De acordo com a análise, a chegada de migrantes vindos da Líbia ou do Irão pode aumentar de forma significativa – isto se as condições nestes países continuarem a piorar.
No ano passado, Espanha foi o país que registou mais pedidos de asilo, segundo os dados do Centro Internacional para o Desenvolvimento de Políticas Migratórias. E, além disso, venezuelanos e colombiano foram duas nacionalidades que mais pedidos de asilo requereram. “Isto é, de facto, uma questão singular que não observámos nos últimos anos”, disse Michael Spindelegger.

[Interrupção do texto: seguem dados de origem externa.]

(** ** What a command adds to the trace *)

Lemma quiet_nil : quiet [].
Proof. reflexivity. Qed.

Lemma quiet_app (a b : list event) : quiet a -> quiet b -> quiet (a ++ b).
Proof. unfold quiet. intros Ha Hb. rewrite forallb_app, Ha, Hb. reflexivity. Qed.

Lemma quiet_app_inv (a b : list event) : quiet (a ++ b) -> quiet a /\ quiet b.
Proof. unfold quiet. rewrite forallb_app. apply andb_true_iff. Qed.

Lemma quiet_cons_inv (e : event) (b : list event) :
  quiet (e :: b) -> commitEvent e = false /\ quiet b.
Proof.
  unfold quiet. simpl. rewrite andb_true_iff, negb_true_iff. auto.
Qed.

Lemma quiet_reads (files : list jsstring) : quiet (List.map FsReadFile files).
Proof. induction files; [reflexivity | exact IHfiles]. Qed.

Lemma appends_weaken {A : Type} (P Q : list event -> Prop) (m : M A) :
  (forall evs, P evs -> Q evs) -> appends P m -> appends Q m.
Proof.
  intros HPQ Hm st. destruct (Hm st) as (evs & E & HP). eauto.
Qed.

Lemma appends_ret {A : Type} (a : A) : appends quiet (ret a).
Proof. intros st. exists []. simpl. rewrite app_nil_r. split; reflexivity. Qed.

Lemma appends_throw {A : Type} (e : jserror) : appends quiet (@throw A e).
Proof. intros st. exists []. simpl. rewrite app_nil_r. split; reflexivity. Qed.

Lemma appends_emit (e : event) :
  commitEvent e = false -> appends quiet (emit e).
Proof.
  intros He st. exists [e]. split; [reflexivity|].
  unfold quiet. simpl. rewrite He. reflexivity.
Qed.

(** Sequencing: the events of [m], then those of the continuation when
    [m] is fulfilled. *)
Lemma appends_bind {A B : Type} (P Q R : list event -> Prop)
    (m : M A) (k : A -> M B) :
  (forall a b, P a -> Q b -> R (a ++ b)) ->
  (forall a, P a -> R a) ->
  appends P m -> (forall a, appends Q (k a)) -> appends R (bind m k).
Proof.
  intros Hseq Hstop Hm Hk st. unfold bind.
  destruct (Hm st) as (e1 & E1 & H1).
  destruct (m st) as [[a|err] st1]; simpl in E1.
  - destruct (Hk a st1) as (e2 & E2 & H2).
    exists (e1 ++ e2). rewrite E2, E1, app_assoc. auto.
  - exists e1. simpl. auto.
Qed.

Lemma appends_bind_quiet {A B : Type} (m : M A) (k : A -> M B) :
  appends quiet m -> (forall a, appends quiet (k a)) -> appends quiet (bind m k).
Proof.
  apply appends_bind; [intros a b; apply quiet_app | auto].
Qed.

Lemma appends_try_catch {A : Type} (m : M A) (handler : jserror -> M A) :
  appends quiet m -> (forall e, appends quiet (handler e)) ->
  appends quiet (try_catch m handler).
Proof.
  intros Hm Hh st. unfold try_catch.
  destruct (Hm st) as (e1 & E1 & H1).
  destruct (m st) as [[a|err] st1]; simpl in E1.
  - exists e1. auto.
  - destruct (Hh err st1) as (e2 & E2 & H2).
    exists (e1 ++ e2). rewrite E2, E1, app_assoc. auto using quiet_app.
Qed.

Create HintDb quiet.
#[export] Hint Resolve appends_ret appends_throw appends_bind_quiet
  appends_try_catch : quiet.
#[export] Hint Extern 2 (appends quiet (emit _)) =>
  apply appends_emit; reflexivity : quiet.
#[export] Hint Extern 2 (appends quiet (console_log _)) =>
  apply appends_emit; reflexivity : quiet.
#[export] Hint Extern 2 (appends quiet (console_warn _)) =>
  apply appends_emit; reflexivity : quiet.

Lemma quiet_orTypeError {A : Type} (o : option A) : appends quiet (orTypeError o).
Proof. destruct o; simpl; auto with quiet. Qed.

Lemma quiet_fs_access (path : jsstring) : appends quiet (fs_access path).
Proof.
  intros st. exists [FsAccess path]. unfold fs_access, bind, emit. simpl.
  destruct (fs st path); split; reflexivity.
Qed.
(** * tiny-tfidf: BM25 term weighting over an in-memory corpus

    A shallow embedding of [Document.js], [TextDocument.js], [Stopwords.js],
    [defaultStopwords.js] and [Corpus.js], followed by the properties of the
    specification that were checked against them.  [Similarity.js] is not
    among the sources; its two operations are modelled from the specification.

    Conventions of the embedding.
    - A JavaScript string is its sequence of UTF-16 code units ([jsstring]).
    - A JavaScript [Map] is an insertion-ordered association list with unique
      keys ([JsMap]); [set] on a present key keeps the key's position.
    - Counts (term frequencies, collection frequencies, lengths, sizes) are
      natural numbers.  Weights are real numbers: [Math.log] is [ln], and
      rounding, [NaN] and the infinities of IEEE doubles are outside the model.
    - A thrown exception is the [Throw] case of [result].
    - The memo fields of [Corpus] are explicit state: every method is a state
      transformer that may fill them.  The memo field of [Document] is a pure
      function of the word list, which the library never mutates, and is
      recomputed on each use. *)

From Stdlib Require Import List Bool Arith NArith Lia String Ascii.
From Stdlib Require Import Permutation Sorted.
From Stdlib Require Import Reals Lra.
Import ListNotations.

Set Implicit Arguments.

(** ** JavaScript values *)

Definition jsstring := list N.

(** Literal helper: an ASCII literal as code units. *)
Definition js (s : string) : jsstring :=
  List.map N_of_ascii (list_ascii_of_string s).

Fixpoint jsstring_eqb (a b : jsstring) : bool :=
  match a, b with
  | [], [] => true
  | x :: a', y :: b' => N.eqb x y && jsstring_eqb a' b'
  | _, _ => false
  end.

Inductive exn : Type :=
| Error (message : string)
| TypeError.

Inductive result (A : Type) : Type :=
| Ok (a : A)
| Throw (e : exn).

Arguments Ok {A} a.
Arguments Throw {A} e.

Definition result_bind {A B} (r : result A) (k : A -> result B) : result B :=
  match r with
  | Ok a => k a
  | Throw e => Throw e
  end.

(** [xs.map(f)] where the callback may throw: stops at the first exception. *)
Fixpoint mapR {A B} (f : A -> result B) (xs : list A) : result (list B) :=
  match xs with
  | [] => Ok []
  | x :: xs' =>
      result_bind (f x) (fun y =>
      result_bind (mapR f xs') (fun ys => Ok (y :: ys)))
  end.

(** Values a caller may pass where the code tests [typeof x === 'string']. *)
Inductive jsvalue : Type :=
| VString (s : jsstring)
| VNumber (x : R)
| VBoolean (b : bool)
| VNull
| VUndefined.

(** ** [Map]: insertion-ordered association list *)

Module JsMap.

Definition t (V : Type) := list (jsstring * V).

Definition empty {V} : t V := [].

Fixpoint get {V} (k : jsstring) (m : t V) : option V :=
  match m with
  | [] => None
  | (k', v) :: m' => if jsstring_eqb k k' then Some v else get k m'
  end.

Definition has {V} (k : jsstring) (m : t V) : bool :=
  match get k m with
  | Some _ => true
  | None => false
  end.

Fixpoint set {V} (k : jsstring) (v : V) (m : t V) : t V :=
  match m with
  | [] => [(k, v)]
  | (k', v') :: m' =>
      if jsstring_eqb k k' then (k', v) :: m' else (k', v') :: set k v m'
  end.

Definition keys {V} (m : t V) : list jsstring := List.map fst m.
Definition values {V} (m : t V) : list V := List.map snd m.
Definition entries {V} (m : t V) : list (jsstring * V) := m.
Definition size {V} (m : t V) : nat := List.length m.

(** [new Map(iterable)] *)
Definition of_entries {V} (kvs : list (jsstring * V)) : t V :=
  fold_left (fun m kv => set (fst kv) (snd kv) m) kvs empty.

End JsMap.

(** ** [Set]: insertion-ordered list without repetition *)

Module JsSet.

Definition t := list jsstring.

Definition has (k : jsstring) (s : t) : bool := existsb (jsstring_eqb k) s.

Definition add (k : jsstring) (s : t) : t := if has k s then s else s ++ [k].

(** [new Set(iterable)] *)
Definition of_list (ks : list jsstring) : t := fold_left (fun s k => add k s) ks [].

End JsSet.

(** ** Document.js *)

Module Document.

(** [_text] is only present on a [TextDocument]. *)
Record t := mk {
  _words : list jsstring;
  _text : option jsstring
}.

(** [new Document(words)] *)
Definition new (words : list jsstring) : t := mk words None.

Definition _calculateTermFrequencies (d : t) : JsMap.t nat :=
  fold_left
    (fun freqs word =>
       match JsMap.get word freqs with
       | Some n => JsMap.set word (n + 1) freqs
       | None => JsMap.set word 1 freqs
       end)
    (_words d) JsMap.empty.

Definition getTermFrequency (term : jsstring) (d : t) : nat :=
  match JsMap.get term (_calculateTermFrequencies d) with
  | Some tf => tf
  | None => 0
  end.

Definition getLength (d : t) : nat := List.length (_words d).

Definition getUniqueTerms (d : t) : list jsstring :=
  JsMap.keys (_calculateTermFrequencies d).

End Document.

(** ** TextDocument.js *)

Module TextDocument.

Definition in_range (lo hi c : N) : bool := N.leb lo c && N.leb c hi.

(** The character class [[a-zA-ZÀ-ÖØ-öø-ÿ]]. *)
Definition isLetter (c : N) : bool :=
  in_range 97 122 c || in_range 65 90 c || in_range 192 214 c
  || in_range 216 246 c || in_range 248 255 c.

(** [\d] *)
Definition isDigit (c : N) : bool := in_range 48 57 c.

(** Maximal runs of letters, left to right; [cur] is the run being read,
    most recent code unit first. *)
Fixpoint letterRuns (text : jsstring) (cur : jsstring) : list jsstring :=
  match text with
  | [] => match cur with [] => [] | _ => [List.rev cur] end
  | c :: rest =>
      if isLetter c then letterRuns rest (c :: cur)
      else match cur with
           | [] => letterRuns rest []
           | _ => List.rev cur :: letterRuns rest []
           end
  end.

(** [text.match(/[a-zA-ZÀ-ÖØ-öø-ÿ]+/g)]: [null] when nothing matches. *)
Definition matchLetters (text : jsstring) : option (list jsstring) :=
  match letterRuns text [] with
  | [] => None
  | ws => Some ws
  end.

(** [word.match(/^\d/)] as a truth value. *)
Definition startsWithDigit (word : jsstring) : bool :=
  match word with
  | c :: _ => isDigit c
  | [] => false
  end.

(** [toLowerCase] on the code units the character class admits: the
    upper-case ranges A-Z, À-Ö and Ø-Þ move up by 32. *)
Definition lowerUnit (c : N) : N :=
  if in_range 65 90 c || in_range 192 214 c || in_range 216 222 c
  then (c + 32)%N else c.

Definition toLowerCase (word : jsstring) : jsstring := List.map lowerUnit word.

Definition keepWord (word : jsstring) : bool :=
  if (List.length word <? 2) || startsWithDigit word then false else true.

(** [new TextDocument(text)]; calling [.filter] on [null] is a [TypeError]. *)
Definition new (text : jsstring) : result Document.t :=
  match matchLetters text with
  | None => Throw TypeError
  | Some matched =>
      Ok (Document.mk (List.map toLowerCase (List.filter keepWord matched))
                      (Some text))
  end.

Inductive textOrDocument : Type :=
| Text (s : jsstring)
| Doc (d : Document.t).

(** [TextDocument.from] *)
Definition from (x : textOrDocument) : result Document.t :=
  match x with
  | Doc d => Ok d
  | Text s => new s
  end.

Definition getText (d : Document.t) : option jsstring := Document._text d.

End TextDocument.

(** ** Stopwords.js *)

Module Stopwords.

Record t := mk { _stopwords : JsSet.t }.

Definition new (terms : list jsstring) : t := mk (JsSet.of_list terms).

A propósito do aumento de migrantes que chegam à União Europeia e da forma como alguns países recebem as pessoas que fogem dos seus países de origem, esta terça-feira, cerca de 60 migrantes forçaram a entrada na Hungria, a partir da Sérvia. A polícia húngara disparou tiros para o ar, o conselheiro do primeiro-ministro húngaro, Viktor Orbán, disse que os migrantes eram “um grupo de homens organizados e agressivos” e os migrantes acusam agora a polícia do uso de força excessiva.